Stored items:
:::

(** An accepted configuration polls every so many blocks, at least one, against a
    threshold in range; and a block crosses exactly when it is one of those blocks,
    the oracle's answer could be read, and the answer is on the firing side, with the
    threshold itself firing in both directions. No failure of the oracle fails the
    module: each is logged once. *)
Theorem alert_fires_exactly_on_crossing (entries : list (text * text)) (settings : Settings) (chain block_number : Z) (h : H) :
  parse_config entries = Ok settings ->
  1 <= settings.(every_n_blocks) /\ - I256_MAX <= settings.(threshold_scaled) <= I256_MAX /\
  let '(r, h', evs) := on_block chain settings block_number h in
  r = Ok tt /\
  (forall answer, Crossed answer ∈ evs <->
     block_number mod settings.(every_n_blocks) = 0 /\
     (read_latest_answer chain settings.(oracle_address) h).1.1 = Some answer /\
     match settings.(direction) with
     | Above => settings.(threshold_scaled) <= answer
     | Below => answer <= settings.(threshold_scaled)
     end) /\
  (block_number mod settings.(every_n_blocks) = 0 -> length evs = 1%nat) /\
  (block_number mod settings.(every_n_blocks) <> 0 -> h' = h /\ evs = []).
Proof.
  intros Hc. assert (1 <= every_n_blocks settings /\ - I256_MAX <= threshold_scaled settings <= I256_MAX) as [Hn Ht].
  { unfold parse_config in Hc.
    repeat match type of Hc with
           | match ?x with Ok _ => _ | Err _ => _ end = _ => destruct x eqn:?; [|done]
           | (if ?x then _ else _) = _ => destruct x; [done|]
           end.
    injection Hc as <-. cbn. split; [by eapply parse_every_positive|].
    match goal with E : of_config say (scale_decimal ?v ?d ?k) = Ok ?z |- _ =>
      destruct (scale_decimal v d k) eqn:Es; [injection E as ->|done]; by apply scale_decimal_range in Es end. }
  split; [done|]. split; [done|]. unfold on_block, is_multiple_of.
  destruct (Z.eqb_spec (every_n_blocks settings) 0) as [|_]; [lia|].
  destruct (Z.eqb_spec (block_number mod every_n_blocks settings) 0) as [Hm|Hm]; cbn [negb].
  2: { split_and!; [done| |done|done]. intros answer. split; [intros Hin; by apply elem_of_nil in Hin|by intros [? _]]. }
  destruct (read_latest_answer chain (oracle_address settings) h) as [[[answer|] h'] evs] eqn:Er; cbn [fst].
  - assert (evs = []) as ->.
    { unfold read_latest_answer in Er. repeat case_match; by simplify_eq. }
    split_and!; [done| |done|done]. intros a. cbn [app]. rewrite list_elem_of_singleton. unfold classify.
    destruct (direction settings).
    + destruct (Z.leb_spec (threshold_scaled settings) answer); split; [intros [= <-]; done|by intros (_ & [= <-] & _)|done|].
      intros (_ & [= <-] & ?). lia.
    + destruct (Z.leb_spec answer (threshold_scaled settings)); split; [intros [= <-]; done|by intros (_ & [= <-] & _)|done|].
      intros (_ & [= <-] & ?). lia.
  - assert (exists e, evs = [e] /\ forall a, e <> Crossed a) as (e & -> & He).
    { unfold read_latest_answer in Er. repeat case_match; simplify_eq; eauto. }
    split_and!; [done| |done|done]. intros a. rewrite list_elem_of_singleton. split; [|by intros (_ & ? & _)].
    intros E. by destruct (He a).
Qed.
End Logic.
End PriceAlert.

:::

** EXERCISE DESCRIPTION **
Nothing but an exact copy of the lines from the first one above through the line holding "let '(r, h', evs)" should be returned.

** FINAL ANSWER **
(** An accepted configuration polls every so many blocks, at least one, against a
    threshold in range; and a block crosses exactly when it is one of those blocks,
    the oracle's answer could be read, and the answer is on the firing side, with the
    threshold itself firing in both directions. No failure of the oracle fails the
    module: each is logged once. *)
Theorem alert_fires_exactly_on_crossing (entries : list (text * text)) (settings : Settings) (chain block_number : Z) (h : H) :
  parse_config entries = Ok settings ->
  1 <= settings.(every_n_blocks) /\ - I256_MAX <= settings.(threshold_scaled) <= I256_MAX /\
  let '(r, h', evs) := on_block chain settings block_number h in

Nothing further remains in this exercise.